Dr. Bhattarai, to be sure, has maintained a reputation for personal probity. Yet he has surrounded himself with the sleazy and slimy. Girija Prasad Koirala did not have a mansion in Kathmandu or a particularly glamorous personal wardrobe, either. That didn’t stop Nepalis from drawing the conclusions of the man that they have.
Dr. Bhattarai, Maila Baje feels, made a strategic decision early on. He had spent years railing against the emergence of the equivalent of Sikkim’s Lhendup Dorji at a time when Nepalis needed to redress the external injustices inflicting upon them since the Sugauli Treaty. If he happened to make decisions as premier that seemed to conflict with that expectation, he seemed to have wagered, Nepalis would see them as part of the compulsions of governing a geo-strategically perilous nation.
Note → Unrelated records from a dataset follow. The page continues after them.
(* ===== verification/DasPeer.v ===== *)
(** Columns, their reconstruction and their custody:
    crates/das/src/reconstruction.rs and peer_das.rs over the erasure code of
    erasure.rs.  KZG commitments and proofs are opaque (their verification in
    the source accepts everything), the outcomes of the sampling requests and
    the shuffle of the rand crate are parameters. *)
From stdpp Require Import base list numbers option strings pretty gmap sets.
From Stdlib Require Import ZArith Lia.
From S2P Require Import Prelude U256 Das.

Module DasPeer.
Import Das.

Section columns.
Context {Kc Kp : Type}.

Record DataColumn := mkColumn {
  index : Z; column : list Z; kzg_commitments : list Kc; kzg_proofs : list Kp;
}.
Definition column_new (i : Z) (c : list Z) : DataColumn := mkColumn i c [] [].
(** The loop over the commitments only logs. *)
Definition column_verify (c : DataColumn) : outcome DASError bool := Ok true.

(** * reconstruction.rs *)

Record ReconstructionMetrics := mkRecMetrics {
  total_reconstructions : Z; successful_reconstructions : Z; failed_reconstructions : Z; avg_columns_used : Z;
}.
Definition rec_metrics_new : ReconstructionMetrics := mkRecMetrics 0 0 0 0.
Record DataReconstructor := mkReconstructor {
  rec_data_columns : Z; rec_coder : ErasureCoding; rec_metrics : ReconstructionMetrics;
}.
Definition set_rec_metrics (m : ReconstructionMetrics) (r : DataReconstructor) : DataReconstructor :=
  mkReconstructor (rec_data_columns r) (rec_coder r) m.
Definition bump (x : Z) : Z := wrap 64 (x + 1).
Definition count_total (m : ReconstructionMetrics) : ReconstructionMetrics :=
  mkRecMetrics (bump (total_reconstructions m)) (successful_reconstructions m) (failed_reconstructions m) (avg_columns_used m).
Definition count_failed (m : ReconstructionMetrics) : ReconstructionMetrics :=
  mkRecMetrics (total_reconstructions m) (successful_reconstructions m) (bump (failed_reconstructions m)) (avg_columns_used m).
Definition count_success (used : Z) (m : ReconstructionMetrics) : ReconstructionMetrics :=
  mkRecMetrics (total_reconstructions m) (bump (successful_reconstructions m)) (failed_reconstructions m) used.

Section reconstructor.
Context `{Profile} `{ReedSolomon}.

(** [expect] panics when the coder cannot be made. *)
Definition reconstructor_new (n : Z) : outcome DASError DataReconstructor :=
  match erasure_new n n with
  | Ok c => Ok (mkReconstructor n c rec_metrics_new)
  | Err _ => Panic
  | Panic => Panic
  | Diverge => Diverge
  end.
Notation RM := (SM DataReconstructor DASError).
Definition on_rec_metrics (f : ReconstructionMetrics -> ReconstructionMetrics) : RM unit :=
  smodify (fun r => set_rec_metrics (f (rec_metrics r)) r).
(** The columns by index; of two with one index the later in order stays. *)
Definition column_data (cs : list DataColumn) : gmap Z (list Z) :=
  foldl (fun m c => <[index c := column c]> m) ∅ (sort_by_key index cs).
Definition reconstruct_columns_data (cs : list DataColumn) : RM (list Z) :=
  on_rec_metrics count_total ;;!
  let! r := sget in
  if len cs <? rec_data_columns r then
    on_rec_metrics count_failed ;;!
    sfail (InsufficientSamples (len cs) (rec_data_columns r))
  else
    let! data := slift (reconstruct (rec_coder r) (column_data cs)) in
    on_rec_metrics (count_success (len cs)) ;;!
    sret data.

(** The requested columns of the re-encoded data. *)
Fixpoint extract (coded : CodedData) (available : list DataColumn) (targets : list Z) : outcome DASError (list DataColumn) :=
  match targets with
  | [] => Ok []
  | i :: targets =>
      match get_column i coded with
      | Some data =>
          let c := match list_find (fun c => index c = i) available with
                   | Some (_, a) => mkColumn i data (kzg_commitments a) (kzg_proofs a)
                   | None => column_new i data
                   end in
          let? cs := extract coded available targets in
          Ok (c :: cs)
      | None => Err (ReconstructionFailed ("Failed to reconstruct column " +:+ pretty i))
      end
  end.
Definition reconstruct_columns (available : list DataColumn) (targets : list Z) : RM (list DataColumn) :=
  let! data := reconstruct_columns_data available in
  let! r := sget in
  let! coded := slift (encode (rec_coder r) data) in
  slift (extract coded available targets).
Definition verify_reconstruction (r : DataReconstructor) (data : list Z) (known : list DataColumn) : outcome DASError bool :=
  let? coded := encode (rec_coder r) data in
  Ok (forallb (fun c => match get_column (index c) coded with
                        | Some col => bool_decide (col = column c)
                        | None => true
                        end) known).

Inductive ReconstructionStrategy := FirstK | PreferSystematic | LowestLatency | HighestReliability.
Definition select_columns (s : ReconstructionStrategy) (available : list DataColumn) (required : Z) : list DataColumn :=
  let k := Z.to_nat required in
  match s with
  | FirstK | LowestLatency | HighestReliability => take k available
  | PreferSystematic =>
      take k (filter (fun c => index c < required) available ++ filter (fun c => ~ index c < required) available)
  end.

(** [ParallelReconstructor]: one reconstructor per group of columns. *)
Record ParallelReconstructor := mkParallel { reconstructors : list DataReconstructor; par_shard_size : Z }.
Fixpoint reconstructors_new (k : nat) (n : Z) : outcome DASError (list DataReconstructor) :=
  match k with
  | O => Ok []
  | S k => let? r := reconstructor_new n in let? rs := reconstructors_new k n in Ok (r :: rs)
  end.
Definition parallel_new (num_shards n : Z) : outcome DASError ParallelReconstructor :=
  let? rs := reconstructors_new (Z.to_nat num_shards) n in
  let? size := udiv n num_shards in
  Ok (mkParallel rs size).
Definition shard_index (p : ParallelReconstructor) (c : DataColumn) : outcome DASError Z :=
  let? q := udiv (index c) (par_shard_size p) in
  let? last := usub 64 (len (reconstructors p)) 1 in
  Ok (Z.min q last).
Fixpoint shard_indices (p : ParallelReconstructor) (cs : list DataColumn) : outcome DASError (list (Z * DataColumn)) :=
  match cs with
  | [] => Ok []
  | c :: cs => let? i := shard_index p c in let? rest := shard_indices p cs in Ok ((i, c) :: rest)
  end.
(** Every group with a column is reconstructed; the results are joined in
    order, and the first error ends the collection. *)
Fixpoint reconstruct_groups (i : Z) (rs : list DataReconstructor) (tagged : list (Z * DataColumn)) : outcome DASError (list Z) :=
  match rs with
  | [] => Ok []
  | r :: rs =>
      let group := (filter (fun e : Z * DataColumn => e.1 = i) tagged).*2 in
      if bool_decide (len group = 0) then reconstruct_groups (i + 1) rs tagged
      else
        let? data := (reconstruct_columns_data group r).1 in
        let? rest := reconstruct_groups (i + 1) rs tagged in
        Ok (data ++ rest)
  end.
Definition reconstruct_parallel (p : ParallelReconstructor) (cs : list DataColumn) : outcome DASError (list Z) :=
  let? tagged := shard_indices p cs in
  reconstruct_groups 0 (reconstructors p) tagged.
End reconstructor.

(** * peer_das.rs *)

Record DASConfig := mkDASConfig {
  data_columns : Z; redundancy_columns : Z; samples_per_slot : Z; max_concurrent_samples : Z; custody_requirement : Z;
}.
Definition das_default : DASConfig := mkDASConfig 128 128 75 16 4.
(** The progress of a sampling is always 0. *)
Inductive DASStatus := Idle | Sampling (block_root : list Z) | Available | NotAvailable | Reconstructing.
Record CustodySubnet := mkSubnet { subnet_id : Z; node_ids : gset (list Z); subnet_columns : list Z }.
Record DASMetrics := mkDASMetrics {
  samples_requested : Z; samples_successful : Z; samples_failed : Z;
  reconstructions_attempted : Z; reconstructions_successful : Z;
}.
Record PeerDAS := mkPeer {
  das_config : DASConfig;
  das_status : DASStatus;
  local_columns : gmap (Z * list Z) DataColumn;
  reconstructor : DataReconstructor;
  erasure_coder : ErasureCoding;
  custody_subnets : list CustodySubnet;
  my_custody_columns : list Z;
  das_metrics : DASMetrics;
}.

Section peer.
Context `{Profile} `{ReedSolomon} `{KeccakOps}.
Notation PM := (SM PeerDAS DASError).

Definition peer_new (c : DASConfig) : outcome DASError PeerDAS :=
  let? _ := uadd 64 (data_columns c) (redundancy_columns c) in
  let? r := reconstructor_new (data_columns c) in
  let? e := erasure_new (data_columns c) (redundancy_columns c) in
  Ok (mkPeer c Idle ∅ r e [] [] (mkDASMetrics 0 0 0 0 0)).

(** ** Custody *)
Definition subnet_new (id per_subnet : Z) : outcome DASError CustodySubnet :=
  let? start := umul 64 id per_subnet in
  let? _ := uadd 64 start per_subnet in
  Ok (mkSubnet id ∅ (seqZ start per_subnet)).
Definition add_node (n : list Z) (s : CustodySubnet) : CustodySubnet :=
  mkSubnet (subnet_id s) ({[n]} ∪ node_ids s) (subnet_columns s).
Definition remove_node (n : list Z) (s : CustodySubnet) : CustodySubnet :=
  mkSubnet (subnet_id s) (node_ids s ∖ {[n]}) (subnet_columns s).
Definition is_responsible_for (i : Z) (s : CustodySubnet) : bool := bool_decide (i ∈ subnet_columns s).
Fixpoint next_subnets (count : nat) (id : Z) : list Z :=
  match count with
  | O => []
  | S count => id :: next_subnets count ((id + 1) mod 32)
  end.
Definition compute_custody_subnets (node_id : list Z) (requirement : Z) : outcome DASError (list Z) :=
  let? first := slice (keccak256 node_id) 0 8 in
  Ok (next_subnets (Z.to_nat requirement) (from_be first mod 32)).
Fixpoint make_subnets (node_id : list Z) (per_subnet : Z) (ids : list Z) : outcome DASError (list CustodySubnet) :=
  match ids with
  | [] => Ok []
  | id :: ids =>
      let? s := subnet_new id per_subnet in
      let? rest := make_subnets node_id per_subnet ids in
      Ok (add_node node_id s :: rest)
  end.
Definition initialize_custody (node_id : list Z) : PM unit :=
  let! p := sget in
  let per_subnet := data_columns (das_config p) / 32 in
  let! ids := slift (compute_custody_subnets node_id (custody_requirement (das_config p))) in
  let! subnets := slift (make_subnets node_id per_subnet ids) in
  sput (mkPeer (das_config p) (das_status p) (local_columns p) (reconstructor p) (erasure_coder p) subnets
          (concat (map subnet_columns subnets)) (das_metrics p)).
Definition is_custody_column (i : Z) (p : PeerDAS) : bool := bool_decide (i ∈ my_custody_columns p).
(** The columns of a block with these indices that are stored. *)
Definition stored (root : list Z) (indices : list Z) (p : PeerDAS) : list DataColumn :=
  omap (fun i => local_columns p !! (i, root)) indices.
Definition get_custody_columns (root : list Z) (p : PeerDAS) : list DataColumn := stored root (my_custody_columns p) p.
(* ===== verification/Mev.v ===== *)
(** Bundles and auctions: crates/mev/src/bundle.rs, auction.rs and the block
    assembly of builder.rs.  A transaction is seen through the accessors of
    crates/core; the text of Debug forms is a parameter, and so is the clock:
    the predicate [late] says in which iteration the deadline has passed. *)
From stdpp Require Import base list numbers option strings gmap sets.
From Stdlib Require Import ZArith Lia Sorted.
From S2P Require Import Prelude U256 Precompiled Crypto Transaction.

Module Mev.

Inductive MevError :=
| InvalidBid (s : string) | InvalidBundle (s : string) | RelayError (s : string) | BuilderError (s : string)
| AuctionFailed (s : string) | NetworkError (s : string) | SignatureError (s : string).

(** What the crate uses of [ethereum_core::Transaction]; gas limit, price and
    priority fee are [U256] values. *)
Class TxOps (T : Type) := {
  tx_hash : T -> Infallible (list Z);
  tx_gas_limit : T -> Z;
  tx_gas_price : T -> Z;
  tx_priority_fee : T -> Z;
  tx_sender : T -> outcome TransactionError (list Z);
}.
(** The accessors of crates/core; [sender7702] is the sender of an EIP-7702
    transaction, which crates/core computes with functions the crypto crate
    does not have. *)
Definition calculate_priority_fee (t : Transaction) : Z :=
  match t with
  | TxLegacy t => Legacy.gas_price t
  | TxEip2930 t => Eip2930.gas_price t
  | TxEip1559 t => Eip1559.max_priority_fee_per_gas t
  | TxEip4844 t => Eip4844.max_priority_fee_per_gas t
  | TxEip7702 t => Eip7702.max_priority_fee_per_gas t
  end.
Definition core_tx_ops `{U256Ops} `{KeccakOps} `{CryptoOps} `{Profile}
    (sender7702 : Eip7702.tx -> outcome TransactionError (list Z)) : TxOps Transaction := {|
  tx_hash := tx_hash_of;
  tx_gas_limit := tx_gas_limit_of;
  tx_gas_price := tx_gas_price_of;
  tx_priority_fee := calculate_priority_fee;
  tx_sender t :=
    match t with
    | TxLegacy t => Legacy.sender t
    | TxEip2930 t => Eip2930.sender t
    | TxEip1559 t => Eip1559.sender t
    | TxEip4844 t => Eip4844.sender t
    | TxEip7702 t => match sender7702 t with Err _ => Err TxInvalidSignature | r => r end
    end;
|}.
(** The [{:?}] forms in error messages. *)
Class DebugForms := { show_hash : list Z -> string; show_error : TransactionError -> string }.

Section mev.
Context `{Profile} `{U256Ops} `{KeccakOps} `{ToBeBytes} `{DebugForms} {T : Type} `{!TxOps T}.

(** * bundle.rs *)

Record BundleTransaction := mkBundleTx { transaction : T; signer : option (list Z); bt_can_revert : bool }.
Definition bundle_tx_new (t : T) : BundleTransaction := mkBundleTx t None false.
Definition with_signer (a : list Z) (t : BundleTransaction) : BundleTransaction :=
  mkBundleTx (transaction t) (Some a) (bt_can_revert t).
Definition allow_revert (t : BundleTransaction) : BundleTransaction := mkBundleTx (transaction t) (signer t) true.
Definition bt_hash {E} (t : BundleTransaction) : outcome E (list Z) := lift_ok (tx_hash (transaction t)).
Definition bt_gas_limit {E} (t : BundleTransaction) : outcome E Z := unwrap (u_as_u64 (tx_gas_limit (transaction t))).
Definition effective_tip {E} (base_fee : Z) (t : BundleTransaction) : outcome E Z :=
  let max_fee := tx_gas_price (transaction t) in
  if base_fee <? max_fee then unwrap (u_sub max_fee base_fee) else Ok 0.
Definition bt_sender (t : BundleTransaction) : outcome MevError (list Z) :=
  match signer t with
  | Some a => Ok a
  | None =>
      match tx_sender (transaction t) with
      | Ok a => Ok a
      | Err e => Err (InvalidBundle ("Failed to recover sender: " +:+ show_error e))
      | Panic => Panic
      | Diverge => Diverge
      end
  end.

Record Bundle := mkBundle {
  transactions : list BundleTransaction;
  block_number : Z; min_block : Z; max_block : Z;
  reverting_tx_hashes : list (list Z);
  replacement_uuid : option string;
}.
Definition bundle_new {E} (txs : list BundleTransaction) (n : Z) : outcome E Bundle :=
  let? m := uadd 64 n 1 in Ok (mkBundle txs n n m [] None).
Fixpoint hash_data {E} (data : list Z) (txs : list BundleTransaction) : outcome E (list Z) :=
  match txs with
  | [] => Ok data
  | t :: txs => let? h := bt_hash t in hash_data (data ++ h) txs
  end.
Definition bundle_hash {E} (b : Bundle) : outcome E (list Z) :=
  let? data := hash_data [] (transactions b) in Ok (keccak256 data).
Fixpoint gas_sum {E} (acc : Z) (txs : list BundleTransaction) : outcome E Z :=
  match txs with
  | [] => Ok acc
  | t :: txs => let? g := bt_gas_limit t in let? acc := uadd 64 acc g in gas_sum acc txs
  end.
Definition total_gas {E} (b : Bundle) : outcome E Z := gas_sum 0 (transactions b).
Fixpoint value_sum {E} (base_fee acc : Z) (txs : list BundleTransaction) : outcome E Z :=
  match txs with
  | [] => Ok acc
  | t :: txs =>
      let? tip := effective_tip base_fee t in
      let? g := bt_gas_limit t in
      let? v := unwrap (u_mul tip g) in
      let? acc := unwrap (u_add acc v) in
      value_sum base_fee acc txs
  end.
Definition scoring_value {E} (base_fee : Z) (b : Bundle) : outcome E Z := value_sum base_fee 0 (transactions b).
Fixpoint check_duplicates (seen : gset (list Z)) (txs : list BundleTransaction) : outcome MevError unit :=
  match txs with
  | [] => Ok tt
  | t :: txs =>
      let? h := bt_hash t in
      if bool_decide (h ∈ seen) then Err (InvalidBundle ("Duplicate transaction: " +:+ show_hash h))
      else check_duplicates ({[h]} ∪ seen) txs
  end.
Definition bundle_validate (b : Bundle) : outcome MevError unit :=
  if bool_decide (transactions b = []) then Err (InvalidBundle "Bundle has no transactions")
  else if max_block b <? min_block b then Err (InvalidBundle "Invalid block range")
  else check_duplicates ∅ (transactions b).
Definition can_revert (h : list Z) (b : Bundle) : bool := bool_decide (h ∈ reverting_tx_hashes b).

(** [sort_by] on falling values: the comparison evaluates the values of both
    sides, so with two bundles or more every value is evaluated. *)
Fixpoint scored {E} (base_fee : Z) (bs : list Bundle) : outcome E (list (Z * Bundle)) :=
  match bs with
  | [] => Ok []
  | b :: bs => let? v := scoring_value base_fee b in let? r := scored base_fee bs in Ok ((v, b) :: r)
  end.
Definition sort_by_score {E} (base_fee : Z) (bs : list Bundle) : outcome E (list Bundle) :=
  match bs with
  | [] | [_] => Ok bs
  | _ => let? l := scored base_fee bs in Ok (sort_by_key (fun p : Z * Bundle => - p.1) l).*2
  end.

Record BundlePool := mkPool { bundles : list Bundle; max_bundles : Z }.
Definition pool_new : BundlePool := mkPool [] 1000.
Definition with_capacity (n : Z) : BundlePool := mkPool [] n.
Notation BM := (SM BundlePool MevError).
Fixpoint lowest {E} (base_fee min_value : Z) (min_index i : nat) (bs : list Bundle) : outcome E nat :=
  match bs with
  | [] => Ok min_index
  | b :: bs =>
      let? v := scoring_value base_fee b in
      if v <? min_value then lowest base_fee v i (S i) bs else lowest base_fee min_value min_index (S i) bs
  end.
Definition evict_lowest_value (base_fee : Z) : BM unit :=
  let! p := sget in
  if bool_decide (bundles p = []) then sret tt
  else
    let! i := slift (lowest base_fee U256_MAX 0 0 (bundles p)) in
    sput (mkPool (take i (bundles p) ++ drop (S i) (bundles p)) (max_bundles p)).
Definition pool_add (b : Bundle) : BM unit :=
  slift (bundle_validate b) ;;!
  let! p := sget in
  (if max_bundles p <=? len (bundles p) then evict_lowest_value 1000000000 else sret tt) ;;!
  smodify (fun p => mkPool (bundles p ++ [b]) (max_bundles p)).
Definition get_bundles_for_block (n : Z) (p : BundlePool) : list Bundle :=
  filter (fun b => min_block b <= n /\ n <= max_block b) (bundles p).
Definition remove_expired (current_block : Z) : BM unit :=
  smodify (fun p => mkPool (filter (fun b => current_block <= max_block b) (bundles p)) (max_bundles p)).
Definition sort_by_value (base_fee : Z) : BM unit :=
  let! p := sget in
  let! bs := slift (sort_by_score base_fee (bundles p)) in
  sput (mkPool bs (max_bundles p)).
Definition pool_clear : BM unit := smodify (fun p => mkPool [] (max_bundles p)).

(** * auction.rs *)

Record AuctionConfig := mkAuctionConfig {
  min_bid_increment : Z; max_bundles_per_block : Z; auction_gas_limit : Z;
}.
Definition auction_default : AuctionConfig := mkAuctionConfig 1000000000 5 30000000.
Inductive ExclusionReason := Conflict | InsufficientValue | GasLimit | Invalid.
Record AuctionResult := mkResult {
  winning_bundles : list Bundle; total_value : Z; gas_used : Z;
  excluded_bundles : list (Bundle * ExclusionReason);
}.
Fixpoint split_valid (bs : list Bundle) : outcome MevError (list Bundle * list (Bundle * ExclusionReason)) :=
  match bs with
  | [] => Ok ([], [])
  | b :: bs =>
      match bundle_validate b with
      | Ok _ => let? r := split_valid bs in Ok (b :: r.1, r.2)
      | Err _ => let? r := split_valid bs in Ok (r.1, (b, Invalid) :: r.2)
      | Panic => Panic
      | Diverge => Diverge
      end
  end.
Fixpoint has_conflict (used : gset (list Z)) (txs : list BundleTransaction) : outcome MevError bool :=
  match txs with
  | [] => Ok false
  | t :: txs =>
      match bt_sender t with
      | Ok a => if bool_decide (a ∈ used) then Ok true else has_conflict used txs
      | Err _ => has_conflict used txs
      | Panic => Panic
      | Diverge => Diverge
      end
  end.
Fixpoint update_used_addresses (used : gset (list Z)) (txs : list BundleTransaction) : outcome MevError (gset (list Z)) :=
  match txs with
  | [] => Ok used
  | t :: txs => let? a := bt_sender t in update_used_addresses ({[a]} ∪ used) txs
  end.
Definition BASE_FEE_ESTIMATE : Z := 30000000000.

(** The greedy loop; [late i] is [Instant::now() > deadline] in iteration [i]. *)
Fixpoint select (late : nat -> bool) (c : AuctionConfig) (gas_limit : Z) (i : nat) (used : gset (list Z))
    (r : AuctionResult) (bs : list Bundle) : outcome MevError AuctionResult :=
  match bs with
  | [] => Ok r
  | b :: bs =>
      if late i then Ok r
      else
        let exclude why := mkResult (winning_bundles r) (total_value r) (gas_used r) (excluded_bundles r ++ [(b, why)]) in
        let? bundle_gas := total_gas b in
        let? total := uadd 64 (gas_used r) bundle_gas in
        if gas_limit <? total then select late c gas_limit (S i) used (exclude GasLimit) bs
        else
          let? conflict := has_conflict used (transactions b) in
          if conflict then select late c gas_limit (S i) used (exclude Conflict) bs
          else
            let? value := scoring_value BASE_FEE_ESTIMATE b in
            if value <? min_bid_increment c then select late c gas_limit (S i) used (exclude InsufficientValue) bs
            else
              let? used := update_used_addresses used (transactions b) in
              let? total_value := unwrap (u_add (total_value r) value) in
              let r := mkResult (winning_bundles r ++ [b]) total_value total (excluded_bundles r) in
              if max_bundles_per_block c <=? len (winning_bundles r) then Ok r
              else select late c gas_limit (S i) used r bs
  end.
Definition run (late : nat -> bool) (c : AuctionConfig) (bs : list Bundle) (gas_limit : Z) : outcome MevError AuctionResult :=
  let? p := split_valid bs in
  let? valid := sort_by_score BASE_FEE_ESTIMATE p.1 in
  select late c gas_limit 0 ∅ (mkResult [] 0 0 p.2) valid.

Record Bid := mkBid { bidder : list Z; amount : Z; bid_bundle : Bundle }.
Definition value_per_gas {E} (b : Bid) : outcome E Z :=
  let? g := total_gas (bid_bundle b) in
  if g =? 0 then Ok 0 else unwrap (u_div (amount b) g).

(** The map of sealed bids holds each commitment under itself. *)
Record SealedBidAuction := mkSealed {
  sealed_config : AuctionConfig; sealed_bids : gset (list Z); revealed_bids : list Bid;
}.
Definition sealed_new (c : AuctionConfig) : SealedBidAuction := mkSealed c ∅ [].
Notation AM := (SM SealedBidAuction MevError).
Definition submit_sealed (commitment : list Z) : AM unit :=
  let! a := sget in
  if 1000 <=? Z.of_nat (size (sealed_bids a)) then sfail (AuctionFailed "Too many sealed bids")
  else sput (mkSealed (sealed_config a) ({[commitment]} ∪ sealed_bids a) (revealed_bids a)).
Definition compute_commitment {E} (b : Bid) (nonce : list Z) : outcome E (list Z) :=
  let? h := bundle_hash (bid_bundle b) in
  Ok (keccak256 (bidder b ++ u_to_be_bytes32 (amount b) ++ h ++ nonce)).
Definition reveal (b : Bid) (nonce : list Z) : AM unit :=
  let! commitment := slift (compute_commitment b nonce) in
  let! a := sget in
  if negb (bool_decide (commitment ∈ sealed_bids a)) then sfail (AuctionFailed "Invalid commitment")
  else sput (mkSealed (sealed_config a) (sealed_bids a ∖ {[commitment]}) (revealed_bids a ++ [b])).
Definition finalize (late : nat -> bool) (a : SealedBidAuction) : outcome MevError AuctionResult :=
  run late (sealed_config a) (map bid_bundle (revealed_bids a)) (auction_gas_limit (sealed_config a)).

(** * builder.rs *)

(** The parent header fields [calculate_base_fee] reads. *)
Definition calculate_base_fee {E} (base_fee_per_gas : option Z) (parent_gas_used parent_gas_limit : Z) : outcome E Z :=
  let parent_base_fee := default 1000000000 base_fee_per_gas in
  let? target := unwrap (u_div parent_gas_limit 2) in
  if parent_gas_used =? target then Ok parent_base_fee
  else if target <? parent_gas_used then
    let? delta := unwrap (u_sub parent_gas_used target) in
    let? x := unwrap (u_mul parent_base_fee delta) in
    let? x := unwrap (u_div x target) in
    let? x := unwrap (u_div x 8) in
    unwrap (u_add parent_base_fee (Z.max x 1))
  else
    let? delta := unwrap (u_sub target parent_gas_used) in
    let? x := unwrap (u_mul parent_base_fee delta) in
    let? x := unwrap (u_div x target) in
    let? x := unwrap (u_div x 8) in
    Ok (Z.max (u_saturating_sub parent_base_fee x) 1).
Definition estimate_transaction_gas {E} (t : T) : outcome E Z := unwrap (u_as_u64 (tx_gas_limit t)).
Fixpoint estimate_bundle_gas {E} (acc : Z) (txs : list BundleTransaction) : outcome E Z :=
  match txs with
  | [] => Ok acc
  | t :: txs =>
      let? g := estimate_transaction_gas (transaction t) in
      let? acc := uadd 64 acc g in
      estimate_bundle_gas acc txs
  end.
Definition sort_transactions_by_priority (txs : list T) : list T := sort_by_key (fun t => - tx_priority_fee t) txs.
(** Phase 1 and 2 of [build_optimal_block]: the transactions and the gas. *)
Fixpoint include_bundles {E} (gas_limit : Z) (txs : list T) (gas : Z) (bs : list Bundle) : outcome E (list T * Z) :=
  match bs with
  | [] => Ok (txs, gas)
  | b :: bs =>
      let? bundle_gas := estimate_bundle_gas 0 (transactions b) in
      let? total := uadd 64 gas bundle_gas in
      if total <=? gas_limit then include_bundles gas_limit (txs ++ map transaction (transactions b)) total bs
      else include_bundles gas_limit txs gas bs
  end.
Fixpoint include_transactions {E} (gas_limit : Z) (txs : list T) (gas : Z) (mempool : list T) : outcome E (list T * Z) :=
  match mempool with
  | [] => Ok (txs, gas)
  | t :: mempool =>
      let? tx_gas := estimate_transaction_gas t in
      let? total := uadd 64 gas tx_gas in
      if total <=? gas_limit then include_transactions gas_limit (txs ++ [t]) total mempool
      else include_transactions gas_limit txs gas mempool
  end.
(** No coinbase transfer is ever made: [calculate_coinbase_transfer] returns
    [None] on both branches. *)
Definition build_transactions (late : nat -> bool) (c : AuctionConfig) (max_gas_limit attr_gas_limit : Z)
    (pool : list Bundle) (mempool : list T) : outcome MevError (list T * Z) :=
  let? attr := unwrap (u_as_u64 attr_gas_limit) in
  let gas_limit := Z.min max_gas_limit attr in
  let? r := run late c pool gas_limit in
  let? p := include_bundles gas_limit [] 0 (winning_bundles r) in
  include_transactions gas_limit p.1 p.2 (sort_transactions_by_priority mempool).
End mev.

End Mev.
The Chinese understood this psychology well and, with a little tinkering, have left him virtually begging for an invitation to Beijing. But the Indians aren’t cooling their heels, either. It is hardly an accident that they chose to reveal Dr. Bhattarai’s secret contacts with New Delhi when his party – and his own prose – was most virulently anti-Indian in public. Even in the midst of the BIPPA fiasco and the controversy over the circumstances surrounding Dr. Bhattarai’s meeting with his Indian counterpart in Teheran, New Delhi has refused to throw a reliable lifeline. When the Indian ambassador announced a special grant to Dr. Bhattarai’s former school in Gorkha the other day, his wink-wink was barely concealed.
Today, a supposedly ceremonial head of state has mustered the will to reminds us that he can’t sit idly by any longer, in effect, issuing a thinly veiled threat to the premier. What’s Dr. Bhattarai going to do next to save his mortal soul? Finally reveal who the real author of his June 6, 2011 ‘Let’s Not Legitimize This New Kot Massacre’ essay was?